Amplify.configure(config);

function App() {
  useEffect(() => {
    async function login() {
      try {
        await Auth.signIn('key@tutorial.com', 'password');
      } catch (error) {
        console.log(error);
      }
    }

    login();
  }, []);

  const [contacts, setContacts] = useState([]);
  const [nextToken, setNextToken] = useState(null);
  const [loading, setLoading] = useState(false);

  async function fetchContacts() {
    setLoading(true);
    try {
      const { username: owner } = await Auth.currentAuthenticatedUser();
      const data = await API.graphql(
        graphqlOperation(contactsByOwner, { limit: 3, nextToken, owner })
      );
      setContacts([...contacts, ...data.data.contactsByOwner.items]);
      setNextToken(data.data.contactsByOwner.nextToken);
    } catch (error) {
      console.log(error);
    } finally {
      setLoading(false);
    }
  }

  const buttonProps =
    contacts.length === 0
      ? { title: 'Fetch Contacts' }
      : nextToken
      ? { title: 'Fetch More Contacts' }
      : { title: 'All Contacts Fetched', disabled: true };

  return (
    <SafeAreaView style={styles.container}>
      {contacts.map(({ id, firstName, lastName, age }) => (
        <ListItem
          key={id}
          title={`${firstName} ${lastName}`}
          subtitle={age.toString()}
        />
      ))}
      <Button
        disabled={loading}
        onPress={fetchContacts}
        loading={loading}
        {...buttonProps}
      />
    </SafeAreaView>
  );
}

App.navigationOptions = {
  title: 'Contacts',
};

const styles = StyleSheet.create({
  container: {
    flex: 1,
    padding: 7,
  },
});

export default createAppContainer(
  createStackNavigator({ ContactsScreen: App })
);

This code is pretty straightforward. First, we configure Amplify. Afterwards, we log us in with the user that we created in a useEffect Hook.

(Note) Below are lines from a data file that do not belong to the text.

(* ===== verification/Wrap.v ===== *)
(** * Wrap: peeling the terminator and the [count] wrapper, [crates/qh-sql/src/wrap.rs]. *)
From S2P Require Import Prelude Bytes Text Scan ScanFacts ScanSpec.

Inductive SqlError :=
| Blank
| MultipleStatements (count : nat)
| NotASelect (keyword : bytes).

Definition strip_suffix (s : bytes) (b : Z) : option bytes :=
  match last s with
  | Some c => if c =b b then Some (take (length s - 1) s) else None
  | None => None
  end.

Definition drop_trailing_terminator (text : bytes) : bytes :=
  let trimmed := trim text in
  match strip_suffix trimmed SEMI with Some without => trim_end without | None => trimmed end.

Definition strip_terminator_dialect (sql : bytes) (l : Lexer) : bytes :=
  let trimmed := trim sql in
  let sc := scan_dialect trimmed l in
  match separators sc with
  | [] => if ends_with_terminator sc then drop_trailing_terminator trimmed else trimmed
  | first_separator :: _ =>
      let head := take first_separator trimmed in
      let rest := drop (first_separator + 1) trimmed in
      if has_significant_text_dialect rest l then trimmed
      else
        let rest := drop_trailing_terminator rest in
        let head := trim_end head in
        let rest := trim rest in
        match rest with [] => head | _ => head ++ [SP] ++ rest end
  end.
Definition strip_terminator (sql : bytes) : bytes := strip_terminator_dialect sql GENERIC.

Definition COUNT_PREFIX : bytes := B "SELECT COUNT(*) FROM (".
Definition COUNT_SUFFIX : bytes := [LF] ++ B ") AS queryhive_count".

Definition count_statement_dialect (sql : bytes) (l : Lexer) : SqlError + bytes :=
  let trimmed := trim sql in
  let sc := scan_dialect trimmed l in
  let count := statement_count_dialect trimmed sc l in
  if count =? 0 then inl Blank
  else if 1 <? count then inl (MultipleStatements count)
  else match scan_leading_keyword sc with
       | Some keyword =>
           if bytes_eqb keyword (B "SELECT") || bytes_eqb keyword (B "WITH") then
             inr (COUNT_PREFIX ++ strip_terminator_dialect trimmed l ++ COUNT_SUFFIX)
           else inl (NotASelect keyword)
       | None => inl Blank
       end.
Definition count_statement (sql : bytes) : SqlError + bytes := count_statement_dialect sql GENERIC.

(** ** What the wrapper accepts *)

Lemma statement_count_one bs l :
  statement_count_dialect bs (scan_dialect bs l) l = 1 ->
  length (separators (scan_dialect bs l)) <= 1
  /\ (length (separators (scan_dialect bs l)) = 1 -> ends_with (trim_end bs) SEMI = true).
Proof.
  unfold statement_count_dialect. case_match; [done|].
  destruct (separators (scan_dialect bs l)) as [|s ss] eqn:E; [simpl; lia|].
  cbn [scan_dialect ends_with_terminator]. destruct (ends_with (trim_end bs) SEMI); simpl; lia.
Qed.

(** [count_statement] wraps a text only when it begins with [SELECT] or [WITH], holds something
    significant and has at most one separator, in which case the text ends in a [;]; what it
    sends is then the text less its terminator between a fixed opening and a closing parenthesis
    on a line of its own. Every other text is an error, and the error says which test failed. *)
Theorem count_statement_cases (sql : bytes) (l : Lexer) :
  let t := trim sql in
  let seps := length (separators (scan_dialect t l)) in
  match count_statement_dialect sql l with
  | inr wrapped =>
      wrapped = COUNT_PREFIX ++ strip_terminator_dialect t l ++ COUNT_SUFFIX
      /\ has_significant_text_dialect t l = true
      /\ (leading_keyword t l = Some (B "SELECT") \/ leading_keyword t l = Some (B "WITH"))
      /\ seps <= 1 /\ (seps = 1 -> ends_with (trim_end t) SEMI = true)
  | inl Blank => has_significant_text_dialect t l = false \/ leading_keyword t l = None
  | inl (MultipleStatements count) => 1 < count /\ count <= seps + 1
  | inl (NotASelect keyword) =>
      leading_keyword t l = Some keyword /\ keyword <> B "SELECT" /\ keyword <> B "WITH"
  end.
Proof.
  intros t seps. unfold count_statement_dialect. fold t.
  destruct (_ =? 0) eqn:E0.
  { left. split_bool. unfold statement_count_dialect in E0.
    destruct (has_significant_text_dialect t l); [|done]. cbn [negb] in E0.
    destruct (separators (scan_dialect t l)); repeat case_match; simpl in *; lia. }
  destruct (1 <? _) eqn:E1.
  { split_bool. split; [done|]. unfold seps, statement_count_dialect.
    repeat case_match; simpl; lia. }
  split_bool. assert (statement_count_dialect t (scan_dialect t l) l = 1) as E by lia.
  destruct (statement_count_one _ _ E) as [Hs1 Hs2].
  change (scan_leading_keyword (scan_dialect t l)) with (leading_keyword t l).
  destruct (leading_keyword t l) as [k|]; [|by right].
  destruct (bytes_eqb k (B "SELECT")) eqn:E2; [|destruct (bytes_eqb k (B "WITH")) eqn:E3]; cbn [orb].
  - apply bytes_eqb_eq in E2 as ->. split_and!; auto. unfold statement_count_dialect in E.
    by destruct (has_significant_text_dialect t l).
  - apply bytes_eqb_eq in E3 as ->. split_and!; auto. unfold statement_count_dialect in E.
    by destruct (has_significant_text_dialect t l).
  - split_and!; [done|intros ->; by rewrite bytes_eqb_refl in E2|intros ->; by rewrite bytes_eqb_refl in E3].
Qed.

(** A trailing comment that ends in [;] is taken for the last statement's terminator: two
    statements are counted as one and wrapped together. *)
Example count_accepts_two_statements :
  separators (scan (B "SELECT 1; SELECT 2 -- x;")) = [8]
  /\ count_statement (B "SELECT 1; SELECT 2 -- x;")
     = inr (B "SELECT COUNT(*) FROM (SELECT 1; SELECT 2 -- x;" ++ [LF] ++ B ") AS queryhive_count").
Proof. split; vm_compute; reflexivity. Qed.

(** Three terminators leave one behind. *)
Example strip_leaves_a_separator :
  strip_terminator (B "SELECT 1;;;") = B "SELECT 1 ;"
  /\ strip_terminator (strip_terminator (B "SELECT 1;;;")) = B "SELECT 1".
Proof. split; vm_compute; reflexivity. Qed.
(** Two connections never mix. When settings describe a destination, its half holds exactly the
    [DEST_] keys with the prefix off, plus the two keys shared by everything (read from the top
    level only); the source's half holds exactly the keys without the prefix; so a credential, a
    Safe Mode or a floor of one connection is never the other's. The destination's mode is the one
    its own key spells. *)
Theorem destination_isolated (s : Settings) (d : Destination) :
  destination s = inr (Some d) ->
  (forall k, dst_dest d !! k
     = if shared_key k then s !! k else if decide (k = []) then None else s !! (DEST_PREFIX ++ k))
  /\ (forall k, dst_source d !! k = if starts_with k DEST_PREFIX then None else s !! k)
  /\ safe_mode_parse (setting_text (dst_dest d) (B "SAFE_MODE") []) = Some (dst_safe_mode d)
  /\ setting_text (dst_dest d) (B "SAFE_MODE") [] <> [].
Proof.
  unfold destination. destruct (has_prefixed s DEST_PREFIX); [|done]. cbn [negb].
  destruct (_ && _); [done|]. destruct (is_blank _) eqn:Eb; [done|].
  destruct (safe_mode_parse _) as [m|] eqn:Em; [|done].
  destruct (write_mode s) as [|mode]; [done|]. intros [= <-]. cbn [dst_dest dst_source dst_safe_mode].
  split_and!; [apply lookup_prefixed|apply lookup_without_prefix|done|].
  intros E. by rewrite E in Eb.
Qed.
Definition transfer_settings : Settings :=
  list_to_map [(B "DB_KIND", B "mysql"); (B "DB_PASSWORD", B "s3cret"); (B "SAFE_MODE", B "full");
               (B "DEST_DB_KIND", B "postgres"); (B "DEST_SAFE_MODE", B " Confirm ")].
Lemma destination_isolated_witness :
  exists d, destination transfer_settings = inr (Some d)
    /\ dst_dest d !! B "DB_PASSWORD" = None /\ dst_safe_mode d = MConfirm.
Proof.
  eexists. split; [vm_compute; reflexivity|].
  destruct (destination_isolated transfer_settings
    (MkDestination (without_prefix transfer_settings DEST_PREFIX)
       (prefixed transfer_settings DEST_PREFIX) TCreate MConfirm)) as (H & _ & _);
    [vm_compute; reflexivity|].
  split; [|reflexivity]. etransitivity; [|exact (H (B "DB_PASSWORD"))]. vm_compute. reflexivity.
Defined.
Record Exporter := MkExporter {
  x_format : Format; x_out_dir : bytes; x_basename : bytes; x_options : ExportOptions;
  x_columns : list Col; x_limit : option Z; x_part : nat; x_in_part : nat; x_writer : option W;
  x_files : list Path; x_staging : list Path; x_rows : nat; x_warnings : list bytes;
  x_cancelled : bool; x_finished : bool }.

Definition set_parts (x : Exporter) (part in_part : nat) : Exporter :=
  MkExporter (x_format x) (x_out_dir x) (x_basename x) (x_options x) (x_columns x) (x_limit x)
    part in_part (x_writer x) (x_files x) (x_staging x) (x_rows x) (x_warnings x)
    (x_cancelled x) (x_finished x).
Definition set_writer (x : Exporter) (wr : option W) : Exporter :=
  MkExporter (x_format x) (x_out_dir x) (x_basename x) (x_options x) (x_columns x) (x_limit x)
    (x_part x) (x_in_part x) wr (x_files x) (x_staging x) (x_rows x) (x_warnings x)
    (x_cancelled x) (x_finished x).
Definition set_paths (x : Exporter) (files staging : list Path) : Exporter :=
  MkExporter (x_format x) (x_out_dir x) (x_basename x) (x_options x) (x_columns x) (x_limit x)
    (x_part x) (x_in_part x) (x_writer x) files staging (x_rows x) (x_warnings x)
    (x_cancelled x) (x_finished x).
Definition add_row (x : Exporter) : Exporter :=
  MkExporter (x_format x) (x_out_dir x) (x_basename x) (x_options x) (x_columns x) (x_limit x)
    (x_part x) (S (x_in_part x)) (x_writer x) (x_files x) (x_staging x) (S (x_rows x))
    (x_warnings x) (x_cancelled x) (x_finished x).
Definition warn (x : Exporter) (notes : list bytes) : Exporter :=
  MkExporter (x_format x) (x_out_dir x) (x_basename x) (x_options x) (x_columns x) (x_limit x)
    (x_part x) (x_in_part x) (x_writer x) (x_files x) (x_staging x) (x_rows x)
    (x_warnings x ++ notes) (x_cancelled x) (x_finished x).
Definition mark_cancelled (x : Exporter) : Exporter :=
  MkExporter (x_format x) (x_out_dir x) (x_basename x) (x_options x) (x_columns x) (x_limit x)
    (x_part x) (x_in_part x) (x_writer x) (x_files x) (x_staging x) (x_rows x) (x_warnings x)
    true (x_finished x).
Definition set_finished (x : Exporter) : Exporter :=
  MkExporter (x_format x) (x_out_dir x) (x_basename x) (x_options x) (x_columns x) (x_limit x)
    (x_part x) (x_in_part x) (x_writer x) (x_files x) (x_staging x) (x_rows x) (x_warnings x)
    (x_cancelled x) true.

(** A method of the exporter: it changes the exporter and the file system, and may fail. *)
Definition M (A : Type) : Type := Exporter * World -> (ExportError + A) * (Exporter * World).
Definition ret {A} (a : A) : M A := fun st => (inr a, st).
Definition raise {A} (e : ExportError) : M A := fun st => (inl e, st).
Definition bind {A B} (m : M A) (f : A -> M B) : M B := fun st =>
  match m st with
  | (inr a, st) => f a st
  | (inl e, st) => (inl e, st)
  end.
Definition update (f : Exporter -> Exporter) : M unit := fun '(x, w) => (inr tt, (f x, w)).
Definition reads {A} (f : Exporter -> M A) : M A := fun st => f st.1 st.
Definition try (f : World -> option ExportError) : M unit := fun '(x, w) =>
  (match f w with Some e => inl e | None => inr tt end, (x, w)).
Local Notation "x <- m ;; k" := (bind m (fun x => k)) (at level 100, m at next level, right associativity) : qh_scope.
Local Notation "m ;;; k" := (bind m (fun _ => k)) (at level 100, right associativity) : qh_scope.
Local Open Scope qh_scope.
(** ** A writer for the examples

    Its file is the list of the numbers it was given; it refuses the number 13, and one that is
    opened on no column but [false] fails after its file was created. *)
Definition toy_writer : @WriterOps (list nat) nat bool (list nat) nat :=
  MkWriter (fun _ columns _ => if existsb id columns then inr [] else inl (EIo, Some []))
    (fun w row => if row =? 13 then (Some EIo, w) else (None, w ++ [row]))
    (fun w => (None, w)) (fun _ => 0) (fun _ => []) Some.
Definition toy_spec (columns : list bool) (per_file : option Z) : @ExportSpec bool :=
  MkSpec FCsv (B "/out") (B "report") columns default_options per_file.
Definition old_report : Path := (B "/out", B "report.csv").
Definition toy_world : @World (list nat) := MkWorld {[ old_report := File 384 [0] ]} 0 0.
Definition toy_export (columns : list bool) (per_file : option Z) (rows : list (nat + nat)) :=
  export_rows toy_writer (fun _ => true) 7 420 (toy_spec columns per_file) rows (fun _ => false) toy_world.

Lemma toy_finish_creates : finish_creates toy_writer.
Proof. intros wr wr' _. by eexists. Qed.

(** Five rows, two per file: three numbered files beside the old one. *)
Definition toy_split := toy_export [true] (Some 2%Z) (inr <$> [1; 2; 3; 4; 5]).
Lemma export_writes_every_row_witness :
  match toy_split with
  | (inr (oc, reports), w') =>
      exists parts, parts_of (toy_spec [true] (Some 2%Z)) [1; 2; 3; 4; 5] parts
        /\ oc_files oc = names (toy_spec [true] (Some 2%Z)) (length parts)
        /\ committed toy_writer (toy_spec [true] (Some 2%Z)) toy_world w' (oc_files oc) parts
        /\ oc_rows oc = 5 /\ reports = progress_points 5
  | _ => False
  end.
Proof.
  destruct toy_split as [[e|[oc reports]] w'] eqn:H; [by vm_compute in H|].
  exact (export_writes_every_row toy_writer (fun _ => true) 7 420 (toy_spec [true] (Some 2%Z))
           (inr <$> [1; 2; 3; 4; 5]) (fun _ => false) toy_world w' oc reports toy_finish_creates H).
Defined.
Example toy_split_files :
  match toy_split with
  | (inr (oc, reports), w') =>
      oc_files oc = [(B "/out", B "report_part01.csv"); (B "/out", B "report_part02.csv");
                     (B "/out", B "report_part03.csv")]
      /\ (read_file w' <$> oc_files oc) = [Some [1; 2]; Some [3; 4]; Some [5]]
      /\ read_file w' old_report = Some [0] /\ reports = [5]
  | _ => False
  end.
Proof. vm_compute. split_and!; reflexivity. Qed.

(** One file: the old report is replaced and keeps its permissions. *)
Example toy_single_file :
  match toy_export [true] None (inr <$> [1; 2]) with
  | (inr (oc, _), w') => w_files w' !! old_report = Some (File 384 [1; 2]) /\ size (w_files w') = 1
  | _ => False
  end.
Proof. vm_compute. split; reflexivity. Qed.

(** A row the writer refuses: the old report is untouched and no staged file is left. *)
Definition toy_failed := toy_export [true] (Some 1%Z) (inr <$> [1; 13; 2]).
Lemma failed_export_changes_nothing_witness :
  match toy_failed with
  | (inl _, w') => w_files toy_world ⊆ w_files w'
  | _ => False
  end.
Proof.
  destruct toy_failed as [[e|[oc reports]] w'] eqn:H; [|by vm_compute in H].
  exact (failed_export_changes_nothing toy_writer (fun _ => true) 7 420 (toy_spec [true] (Some 1%Z))
           (inr <$> [1; 13; 2]) (fun _ => false) toy_world w' e H).
Defined.
Example toy_failed_leaves_nothing : w_files toy_failed.2 = w_files toy_world.
Proof. vm_compute. reflexivity. Qed.

(** A writer that cannot be opened but has created its file leaves the staged file: the exporter
    records the staged path only after [open] has answered. *)
Example failed_open_leaves_the_staged_file :
  match toy_export [false] None [] with
  | (inl EIo, w') => w_files w' !! (B "/out", B ".report.csv.qhpart") = Some (File 420 [])
  | _ => False
  end.
Proof. vm_compute. reflexivity. Qed.

(** A finished export whose last part is full opens a part for another row instead of refusing it. *)
Example finished_export_opens_a_part :
  match exporter_new toy_writer (fun _ => true) 7 420 (toy_spec [true] (Some 1%Z)) toy_world with
  | (inr _, st) =>
      let st := (write_row (E := nat) toy_writer 7 420 1 st).2 in
      let st := (finish (E := nat) toy_writer (fun _ => true) 420 st).2 in
      match write_row (E := nat) toy_writer 7 420 2 st with
      | (inr _, (x, w)) => x_finished x = true /\ x_rows x = 2
          /\ w_files w !! (B "/out", B ".report_part02.csv.qhpart") = Some (File 420 [2])
      | _ => False
      end
  | _ => False
  end.
Proof. vm_compute. split_and!; reflexivity. Qed.

(** The plain staging name is taken by another export. *)
Definition busy_world : @World (list nat) :=
  MkWorld {[ (B "/out", B ".report.csv.qhpart") := File 420 []; (B "/out", B ".report.csv.7-0.qhpart") := File 420 [] ]} 0 0.
Lemma staging_path_free_witness :
  exists s w', staging_path 7 old_report busy_world = Some (s, w')
    /\ w_files w' = w_files busy_world /\ w_files busy_world !! s = None /\ s.1 = B "/out".
Proof. apply (staging_path_free 7 old_report busy_world); vm_compute; split; congruence. Defined.
(* ===== verification/LeaseSpec.v ===== *)
(** * LeaseSpec: what a borrowed session guarantees, for [Lease]. *)
From S2P Require Import Prelude Bytes Text Scan Classify ClassifySpec Env Guard Retry Lease.

Section Spec.
Context {Options Param Level ObjPath Cur Copy Page Batch : Type}.
Context (row_limit : Options -> option nat) (batch_rows : Batch -> nat).
Abbreviation Op := (@Op Options Param Level ObjPath).
Abbreviation Reply := (@Reply Cur Copy Page).
Abbreviation Event := (@Event Options Param Level ObjPath).
Abbreviation Held := (@Held Options Param Level ObjPath).
Abbreviation Tracked := (@Tracked Cur).
Context (env : @Answers Options Param Level ObjPath Cur Copy Page Batch).

(** ** The trace of a call *)

(** The operations sent, in order. *)
Definition sends (evs : list Event) : list Op :=
  omap (fun e => match e with Sent op => Some op | _ => None end) evs.
(** Whether the connection in use is read-only. *)
Definition enforced_step (b : bool) (e : Event) : bool :=
  match e with Connect_ true => false | ReadOnly_ true => true | _ => b end.
Definition enforced (evs : list Event) : bool := foldl enforced_step false evs.
(** How many connections have been opened. *)
Definition opens (e : Event) : bool := match e with Connect_ true => true | _ => false end.
Definition conn (h : Held) : nat := length (List.filter opens (h_history h)).

Lemma sends_app a b : sends (a ++ b) = sends a ++ sends b.
Proof. apply omap_app. Qed.
Lemma enforced_app a e : enforced (a ++ [e]) = enforced_step (enforced a) e.
Proof. unfold enforced. by rewrite foldl_app. Qed.
Lemma date_of_valid era yoe doy : 0 <= yoe < 400 -> 0 <= doy <= 365 ->
  (doy = 365 -> is_leap (yoe + 1) = true) ->
  valid_date (date_of era yoe doy).
Proof.
  intros Hy Hd Hl. unfold date_of, valid_date. destruct (mp_spec doy Hd) as [Hm Hday].
  destruct ((5 * doy + 2) / 153 <? 10) eqn:E.
  - split; [lia|]. rewrite days_in_month_bound by lia. repeat case_match; lia.
  - split; [lia|]. rewrite days_in_month_bound by lia.
    replace (if (5 * doy + 2) / 153 - 9 <=? 2 then yoe + era * 400 + 1 else yoe + era * 400) with (yoe + 1 + era * 400)
      by (case_match; lia).
    rewrite is_leap_era. destruct (decide (doy = 365)) as [->|Hne]; [rewrite Hl by done; by vm_compute|].
    repeat case_match; lia.
Qed.

(** The era, the year of it and the day of that year of a date. *)
Definition year_of (y m : Z) : Z := if m <=? 2 then y - 1 else y.
Definition mp_of (m : Z) : Z := if 2 <? m then m - 3 else m + 9.
Definition doy_of (m d : Z) : Z := (153 * mp_of m + 2) / 5 + d - 1.

Lemma mp_bound m : 1 <= m <= 12 -> 0 <= mp_of m <= 11.
Proof. unfold mp_of. case_match; lia. Qed.
Lemma days_date y m d : 1 <= m <= 12 ->
  days_from_civil y m d = year_of y m / 400 * 146097 + doe_of (year_of y m mod 400) (doy_of m d) - 719468.
Proof.
  intros Hm. unfold days_from_civil. cbv zeta. fold (year_of y m). fold (mp_of m).
  pose proof (quot_floor (year_of y m) 400 ltac:(lia)) as Hq. change (400 - 1) with 399 in Hq. rewrite !Hq.
  replace (year_of y m - year_of y m / 400 * 400) with (year_of y m mod 400) by lia.
  pose proof (Z.mod_pos_bound (year_of y m) 400). rewrite !(quot_div (year_of y m mod 400)) by lia.
  pose proof (mp_bound m Hm). rewrite (quot_div (153 * mp_of m + 2)) by lia. unfold doe_of, doy_of. lia.
Qed.

Lemma doy_ok y m d : 1 <= m <= 12 -> 1 <= d <= days_in_month y m ->
  0 <= doy_of m d <= 365 /\ (doy_of m d = 365 -> is_leap (year_of y m mod 400 + 1) = true)
  /\ (5 * doy_of m d + 2) / 153 = mp_of m.
Proof.
  intros Hm. rewrite days_in_month_bound by done. unfold doy_of, mp_of, year_of. intros Hd.
  assert (m = 2 -> (y - 1) mod 400 + 1 + (y - 1) / 400 * 400 = y) as Hy by lia.
  destruct (m =? 2) eqn:E2; [apply Z.eqb_eq in E2; subst m|].
  - cbn in *. pose proof (is_leap_era ((y - 1) mod 400 + 1) ((y - 1) / 400)) as He. rewrite Hy in He by done.
    destruct (is_leap y); cbn in *; split_and!; try (intros _; symmetry; exact He); lia.
  - assert (m = 1 \/ m = 3 \/ m = 4 \/ m = 5 \/ m = 6 \/ m = 7 \/ m = 8 \/ m = 9 \/ m = 10 \/ m = 11 \/ m = 12)
      as Hc by lia.
    repeat (destruct Hc as [->|Hc]); subst; cbn in *; split_and!;
      try match goal with |- _ -> _ = true => intros Hx; exfalso end; lia.
Qed.

Lemma days_civil d :
  let '(y, m, dd) := civil_from_days d in valid_date (y, m, dd) /\ days_from_civil y m dd = d.
Proof.
  pose proof (civil_date_of d) as E. cbv zeta in E. rewrite E.
  pose proof (Z.mod_pos_bound (d + 719468) 146097) as Hb.
  set (doe := (d + 719468) mod 146097) in *. set (era := (d + 719468) / 146097).
  destruct (yoe_spec doe) as (Hy & Hd & Hl); [lia|].
  pose proof (date_of_valid era _ _ Hy Hd Hl) as Hv. destruct (mp_spec _ Hd) as [Hm Hday].
  set (yoe := yoe_of doe) in *. set (doy := doe - doe_of yoe 0) in *. unfold date_of in *.
  set (mp := (5 * doy + 2) / 153) in *. split; [exact Hv|].
  assert (year_of (if (if mp <? 10 then mp + 3 else mp - 9) <=? 2 then yoe + era * 400 + 1 else yoe + era * 400)
            (if mp <? 10 then mp + 3 else mp - 9) = yoe + era * 400) as Ey by (unfold year_of; case_match; lia).
  assert (mp_of (if mp <? 10 then mp + 3 else mp - 9) = mp) as Em by (unfold mp_of; repeat case_match; lia).
  rewrite days_date by (case_match; lia). unfold doy_of. rewrite Ey, Em.
  assert ((yoe + era * 400) mod 400 = yoe) as -> by lia. assert ((yoe + era * 400) / 400 = era) as -> by lia.
  unfold doe_of in *. lia.
Qed.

Next, we use useState to save the fetched contacts, the queries nextToken and a loading boolean that indicates whether a GraphQL request is happening. fetchContacts sets the loading boolean to true while fetching. And it loads the contacts using the contactsByOwner query after getting the owner’s id. The buttonProps object gets a title depending on the nextToken and the contacts fetched, and disables the button if there are no more contacts. Lastly, we map over the contacts and render them in a ListItem along with a Button, which calls fetchContacts when pressed. We also wrap everything in a stack navigator to get a proper header.

Here is how the app looks.

Fetch Gif

That’s how easy sorting with the @key directive is.

If you liked this article you might also like “Tracking and Reminders in AWS Amplify” in which we set up tracking in an AWS Amplify app.

Summary

We looked at how DynamoDB saves data and how the @key directive influences the items’ keys and indexes. Afterwards, we coded up an example utilizing the @key directive to sort our data in the query.